Das Max-Planck-Institut für neurologische Forschung widmet sich der Erforschung des menschlichen Gehirns und seiner komplexen Funktionen. Im Zentrum der Arbeit stehen die neuronalen Grundlagen von Kognition, Verhalten und psychischer Gesundheit. Dabei werden verschiedene Forschungsbereiche abgedeckt, die von der molekularen Ebene bis hin zu komplexen sozialen Interaktionen reichen.
Die Interaktion von Gehirn und sozialem Umfeld
Ein zentraler Aspekt der Forschung ist die Interaktion zwischen dem menschlichen Gehirn und seinem sozialen Umfeld. Soziales Lernen und Erziehung prägen die Kognition maßgeblich. Soziale Unterstützung kann negative Erfahrungen abmildern und die "Gehirngesundheit" fördern. Umgekehrt können negative Erfahrungen und chronischer Stress die Gehirnarchitektur verändern. Dies unterstreicht die Bedeutung stabiler und unterstützender Umgebungen für eine gesunde Neuroentwicklung und ein gesundes Altern.
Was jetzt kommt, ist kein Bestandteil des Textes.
(* ===== verification/HistorianValidation.v ===== *)
(** * Validation of historian output

    Models packages/plugin/src/hooks/magic-context/compartment-runner-validation.ts
    and the mapping of packages/plugin/src/hooks/magic-context/
    compartment-runner-mapping.ts: gaps between compartments are healed where a
    tool-only range covers them, the last compartment is extended over
    completed tool arcs, compartments are mapped to session lines, and the
    ranges are checked to tile the chunk.

    The parsed output is the input of the model (CompartmentParser reads it from a
    text); its facts, events and candidates pass through unread and their types are
    parameters.  Functions
    that mutate the compartments in place return the new list. *)

From S2P Require Import Prelude JsNumber JsMap JsValue JsString TokenEstimate SessionText.

Record ordinal_range := { rg_start : Z; rg_end : Z }.

Record ParsedCompartment := {
  pc_startMessage : Z;
  pc_endMessage : Z;
  pc_title : string;
  pc_content : string;
  pc_p1 : option string;
  pc_p2 : option string;
  pc_p3 : option string;
  pc_p4 : option string;
  pc_importance : option num;
  pc_episodeType : option string
}.

Definition set_end (c : ParsedCompartment) (e : Z) : ParsedCompartment :=
  {| pc_startMessage := pc_startMessage c; pc_endMessage := e; pc_title := pc_title c;
     pc_content := pc_content c; pc_p1 := pc_p1 c; pc_p2 := pc_p2 c; pc_p3 := pc_p3 c;
     pc_p4 := pc_p4 c; pc_importance := pc_importance c; pc_episodeType := pc_episodeType c |}.

Record HistorianValidationChunk := {
  ck_startIndex : Z;
  ck_endIndex : Z;
  ck_lines : list SessionChunkLine;
  ck_toolOnlyRanges : list ordinal_range;
  ck_completedToolArcs : list ordinal_range
}.

(** ** Healing *)

Definition healed (toolOnlyRanges : list ordinal_range) (prev curr : ParsedCompartment)
    : ParsedCompartment :=
  let gapStart := pc_endMessage prev + 1 in
  let gapEnd := pc_startMessage curr - 1 in
  let gapSize := gapEnd - gapStart + 1 in
  if gapSize <=? 0 then prev
  else if existsb (fun range => (rg_start range <=? gapStart) && (gapEnd <=? rg_end range))
            toolOnlyRanges
  then set_end prev gapEnd else prev.

Fixpoint healCompartmentGaps (compartments : list ParsedCompartment)
    (toolOnlyRanges : list ordinal_range) : list ParsedCompartment :=
  match compartments with
  | [] => []
  | prev :: rest =>
      match rest with
      | [] => [prev]
      | curr :: _ => healed toolOnlyRanges prev curr :: healCompartmentGaps rest toolOnlyRanges
      end
  end.

Definition boundarySplitsCompletedToolArc (boundary : Z) (arcs : list ordinal_range) : bool :=
  existsb (fun arc => completedToolArcCrossesBoundary (rg_start arc) (rg_end arc) boundary) arcs.

(** One pass of the terminal healing: the boundary is read once. *)
Definition terminal_pass (arcs : list ordinal_range) (chunkEnd lastEnd : Z) : Z :=
  let boundary := lastEnd + 1 in
  foldl (fun nextEnd arc =>
    if (rg_end arc <=? chunkEnd) &&
       completedToolArcCrossesBoundary (rg_start arc) (rg_end arc) boundary
    then Z.max nextEnd (rg_end arc) else nextEnd) lastEnd arcs.

Fixpoint terminal_passes (fuel : nat) (arcs : list ordinal_range) (chunkEnd lastEnd : Z) : Z :=
  match fuel with
  | O => lastEnd
  | S fuel =>
      let nextEnd := terminal_pass arcs chunkEnd lastEnd in
      if nextEnd =? lastEnd then lastEnd else terminal_passes fuel arcs chunkEnd nextEnd
  end.

Definition set_last_end (compartments : list ParsedCompartment) (e : Z) : list ParsedCompartment :=
  match last compartments with
  | None => compartments
  | Some c => removelast compartments ++ [set_end c e]
  end.

Definition healTerminalCompletedToolArc (compartments : list ParsedCompartment)
    (unprocessedFrom : option Z) (arcs : list ordinal_range) (chunkEnd : Z)
    : list ParsedCompartment * option Z :=
  match last compartments with
  | None => (compartments, unprocessedFrom)
  | Some c =>
      let originalEnd := pc_endMessage c in
      let lastEnd := terminal_passes (length arcs + 1) arcs chunkEnd originalEnd in
      (set_last_end compartments lastEnd,
       match unprocessedFrom with
       | Some _ => if negb (lastEnd =? originalEnd) then Some (lastEnd + 1) else unprocessedFrom
       | None => None
       end)
  end.

Definition HISTORIAN_BOUNDARY_HEALING_SLACK : Z := 2.

Definition shouldDiscardLastHistorianCompartment (compartments : list ParsedCompartment)
    (chunkEnd : Z) (completedToolArcs : list ordinal_range) : bool :=
  match rev compartments with
  | last :: previous :: _ =>
      (chunkEnd - pc_endMessage last <=? HISTORIAN_BOUNDARY_HEALING_SLACK) &&
      negb (boundarySplitsCompletedToolArc (pc_endMessage previous + 1) completedToolArcs)
  | _ => false
  end.

(** ** Mapping *)

Record CandidateCompartment := {
  cc_sequence : Z;
  cc_startMessageId : string;
  cc_endMessageId : string;
  cc_compartment : ParsedCompartment
}.

Definition line_at (lines : list SessionChunkLine) (ordinal : Z) : option SessionChunkLine :=
  head (filter (fun line => scl_ordinal line = ordinal) lines).

Inductive validation_error :=
| no_usable_compartments
| does_not_map (s e : Z)
| missing_tiers (index : Z)
| invalid_range (s e : Z)
| outside_chunk (s e : Z)
| overlap_before (expected s e : Z)
| gap_before (s expected : Z)
| unprocessed_outside (u : Z)
| unprocessed_mismatch (u expected : Z)
| uncovered (expected : Z)
| terminal_splits_arc
| omits_raw_message (expected : Z)
| coverage_ends_at (last : Z).

Fixpoint mapParsedCompartmentsToChunk (compartments : list ParsedCompartment)
    (lines : list SessionChunkLine) (sequence : Z)
    : result validation_error (list CandidateCompartment) :=
  match compartments with
  | [] => Ok []
  | c :: compartments =>
      match line_at lines (pc_startMessage c), line_at lines (pc_endMessage c) with
      | Some startLine, Some endLine =>
          rest ← mapParsedCompartmentsToChunk compartments lines (sequence + 1);
          mret ({| cc_sequence := sequence; cc_startMessageId := scl_messageId startLine;
                   cc_endMessageId := scl_messageId endLine; cc_compartment := c |} :: rest)
      | _, _ => Err (does_not_map (pc_startMessage c) (pc_endMessage c))
      end
  end.

(** ** Range checks *)

(** [!compartment.p1?.trim()]. *)
Definition missing_p1 (c : ParsedCompartment) : bool :=
  match pc_p1 c with Some p1 => String.eqb (trim p1) "" | None => true end.

(** The loop of [validateParsedCompartments]: the next expected start. *)
Fixpoint check_compartments (compartments : list ParsedCompartment)
    (index expectedStart chunkStart chunkEnd : Z) : result validation_error Z :=
  match compartments with
  | [] => Ok expectedStart
  | c :: compartments =>
      let s := pc_startMessage c in
      let e := pc_endMessage c in
      throw_if (missing_p1 c) (missing_tiers (index + 1));;
      throw_if (e <? s) (invalid_range s e);;
      throw_if ((s <? chunkStart) || (chunkEnd <? e)) (outside_chunk s e);;
      throw_if (negb (s =? expectedStart))
        (if s <? expectedStart then overlap_before expectedStart s e
         else gap_before s expectedStart);;
      check_compartments compartments (index + 1) (e + 1) chunkStart chunkEnd
  end.

(** [None] is the [null] of a valid output. *)
Definition validateParsedCompartments (compartments : list ParsedCompartment)
    (chunkStart chunkEnd : Z) (unprocessedFrom : option Z) : option validation_error :=
  match check_compartments compartments 0 chunkStart chunkStart chunkEnd with
  | Err e => Some e
  | Ok expectedStart =>
      match unprocessedFrom with
      | Some u =>
          if u =? chunkEnd + 1 then None
          else if (u <? chunkStart) || (chunkEnd <? u) then Some (unprocessed_outside u)
          else if negb (u =? expectedStart) then Some (unprocessed_mismatch u expectedStart)
          else None
      | None => if expectedStart <=? chunkEnd then Some (uncovered expectedStart) else None
      end
  end.

Fixpoint check_stored (compartments : list (Z * Z)) (expectedStart : Z) : option validation_error :=
  match compartments with
  | [] => None
  | (s, e) :: compartments =>
      if negb (s =? expectedStart) then
        Some (if s <? expectedStart then overlap_before expectedStart s e
              else gap_before s expectedStart)
      else if e <? s then Some (invalid_range s e)
      else check_stored compartments (e + 1)
  end.

Definition validateStoredCompartments (compartments : list (Z * Z)) : option validation_error :=
  check_stored compartments 1.

Fixpoint check_lines (lines : list SessionChunkLine) (expectedOrdinal : Z)
    : result validation_error Z :=
  match lines with
  | [] => Ok expectedOrdinal
  | line :: lines =>
      throw_if (negb (scl_ordinal line =? expectedOrdinal)) (omits_raw_message expectedOrdinal);;
      check_lines lines (expectedOrdinal + 1)
  end.

Definition validateChunkCoverage (startIndex endIndex : Z) (lines : list SessionChunkLine)
    : option validation_error :=
  match lines with
  | [] => None
  | _ =>
      match check_lines lines startIndex with
      | Err e => Some e
      | Ok expectedOrdinal =>
          if negb (expectedOrdinal - 1 =? endIndex)
          then Some (coverage_ends_at (expectedOrdinal - 1)) else None
      end
  end.

Definition MIN_RECOMP_CHUNK_TOKEN_BUDGET : Z := 20.

Definition getReducedRecompTokenBudget (currentBudget : Z) : option Z :=
  let reducedBudget := Z.max MIN_RECOMP_CHUNK_TOKEN_BUDGET (currentBudget / 2) in
  if reducedBudget <? currentBudget then Some reducedBudget else None.

(** ** The whole validation *)

Section validate.
Context {Fact Event Primer : Type}.

Record ParsedCompartmentOutput := {
  po_compartments : list ParsedCompartment;
  po_facts : list Fact;
  po_events : list Event;
  po_unprocessedFrom : option Z;
  po_userObservations : list string;
  po_primerCandidates : list Primer
}.

Record ValidatedHistorianPass := {
  vp_compartments : list CandidateCompartment;
  vp_facts : list Fact;
  vp_userObservations : option (list string);
  vp_primerCandidates : option (list Primer);
  vp_events : option (list Event)
}.

Definition non_empty {A} (l : list A) : option (list A) :=
  match l with [] => None | _ => Some l end.

Definition healOutput (parsed : ParsedCompartmentOutput) (chunk : HistorianValidationChunk)
    : list ParsedCompartment * option Z :=
  healTerminalCompletedToolArc
    (healCompartmentGaps (po_compartments parsed) (ck_toolOnlyRanges chunk))
    (po_unprocessedFrom parsed) (ck_completedToolArcs chunk) (ck_endIndex chunk).

Definition validateHistorianOutput (parsed : ParsedCompartmentOutput)
    (chunk : HistorianValidationChunk) (sequenceOffset : Z)
    : result validation_error ValidatedHistorianPass :=
  match po_compartments parsed with
  | [] => Err no_usable_compartments
  | _ =>
      let '(compartments, unprocessedFrom) := healOutput parsed chunk in
      mapped ← mapParsedCompartmentsToChunk compartments (ck_lines chunk) sequenceOffset;
      match validateParsedCompartments compartments (ck_startIndex chunk) (ck_endIndex chunk)
              unprocessedFrom with
      | Some e => Err e
      | None =>
          throw_if
            (match last compartments with
             | Some c => boundarySplitsCompletedToolArc (pc_endMessage c + 1)
                           (ck_completedToolArcs chunk)
             | None => false
             end) terminal_splits_arc;;
          mret {| vp_compartments := mapped;
                  vp_facts := po_facts parsed;
                  vp_userObservations := non_empty (po_userObservations parsed);
                  vp_primerCandidates := take 1 <$> non_empty (po_primerCandidates parsed);
                  vp_events := non_empty (po_events parsed) |}
      end
  end.

End validate.
Arguments ParsedCompartmentOutput : clear implicits.
Arguments ValidatedHistorianPass : clear implicits.

(** ** Specification *)

(** The ranges follow each other without gap or overlap: from [s], and the next
    free ordinal is [e]. *)
Inductive tiles : Z → list (Z * Z) → Z → Prop :=
| tiles_nil s : tiles s [] s
| tiles_cons s e rest n : s ≤ e → tiles (e + 1) rest n → tiles s ((s, e) :: rest) n.

Definition range_of (c : ParsedCompartment) : Z * Z := (pc_startMessage c, pc_endMessage c).

(** The unprocessed marker admits the next free ordinal. *)
Definition marker_ok (chunkStart chunkEnd next : Z) (unprocessedFrom : option Z) : Prop :=
  match unprocessedFrom with
  | Some u => u = chunkEnd + 1 ∨ (chunkStart ≤ u ≤ chunkEnd ∧ u = next)
  | None => chunkEnd < next
  end.

(** A terminal boundary after [e] splits no arc that ends within the chunk. *)
Definition terminal_safe (arcs : list ordinal_range) (chunkEnd e : Z) : Prop :=
  ∀ arc, arc ∈ arcs → rg_end arc ≤ chunkEnd →
    completedToolArcCrossesBoundary (rg_start arc) (rg_end arc) (e + 1) = false.

(** ** Lemmas *)

Lemma tiles_functional s l n m : tiles s l n → tiles s l m → n = m.
Proof. intros H. revert m. induction H; intros m Hm; inversion Hm; subst; auto. Qed.
(** A title that ends in [episode_type=] is read as the start of that attribute:
    the episode type comes back as the text between the two quotes. *)
Example title_end_misread :
  pc_episodeType <$> po_compartments
    (parseCompartmentOutput (renderSessionRefCompartment (sample_ref 1 4 "on episode_type=" (Some "body"%string)))) =
  [Some " episode_type="%string].
Proof. vm_compute. reflexivity. Qed.

(** Only the first block of events is removed before facts are looked for. *)
Example second_events_block_leaks :
  po_facts (parseCompartmentOutput
    "<events></events><events><NAMING>
* from an event
</NAMING></events>"%string) =
  [{| pf_category := "NAMING"; pf_content := "from an event" |}].
Proof. vm_compute. reflexivity. Qed.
Die Lise-Meitner-Forschungsgruppe "Kognitive Neurogenetik" untersucht, wie biologische und soziale Faktoren die menschliche Gehirnfunktion, Kognition und Gesundheit beeinflussen. Mithilfe von bildgebenden Verfahren und Computermodellen werden die Wechselwirkungen zwischen Gehirn und Umwelt analysiert, um zu verstehen, wie das Gehirn während der Entwicklung Stabilität und Plastizität ausbalanciert. Angesichts der langen Neuroentwicklung und der Bedeutung sozialer Beziehungen für Erziehung und Lernen wird die entscheidende Rolle sozialer Faktoren bei der Gestaltung der Gehirnstruktur und der kognitiven Funktion betont.
Um diese Fragen zu beantworten, greift die Forschungsgruppe auf ein breites Spektrum von Daten zurück, darunter MRT-basierte Neuroanatomie, histologische Daten, Genomik, Geodaten, aufgabenbasierte Bewertungen und Selbstberichte. Dieser umfassende Ansatz verdeutlicht das komplexe Zusammenspiel zwischen Neurobiologie und sozialem Kontext.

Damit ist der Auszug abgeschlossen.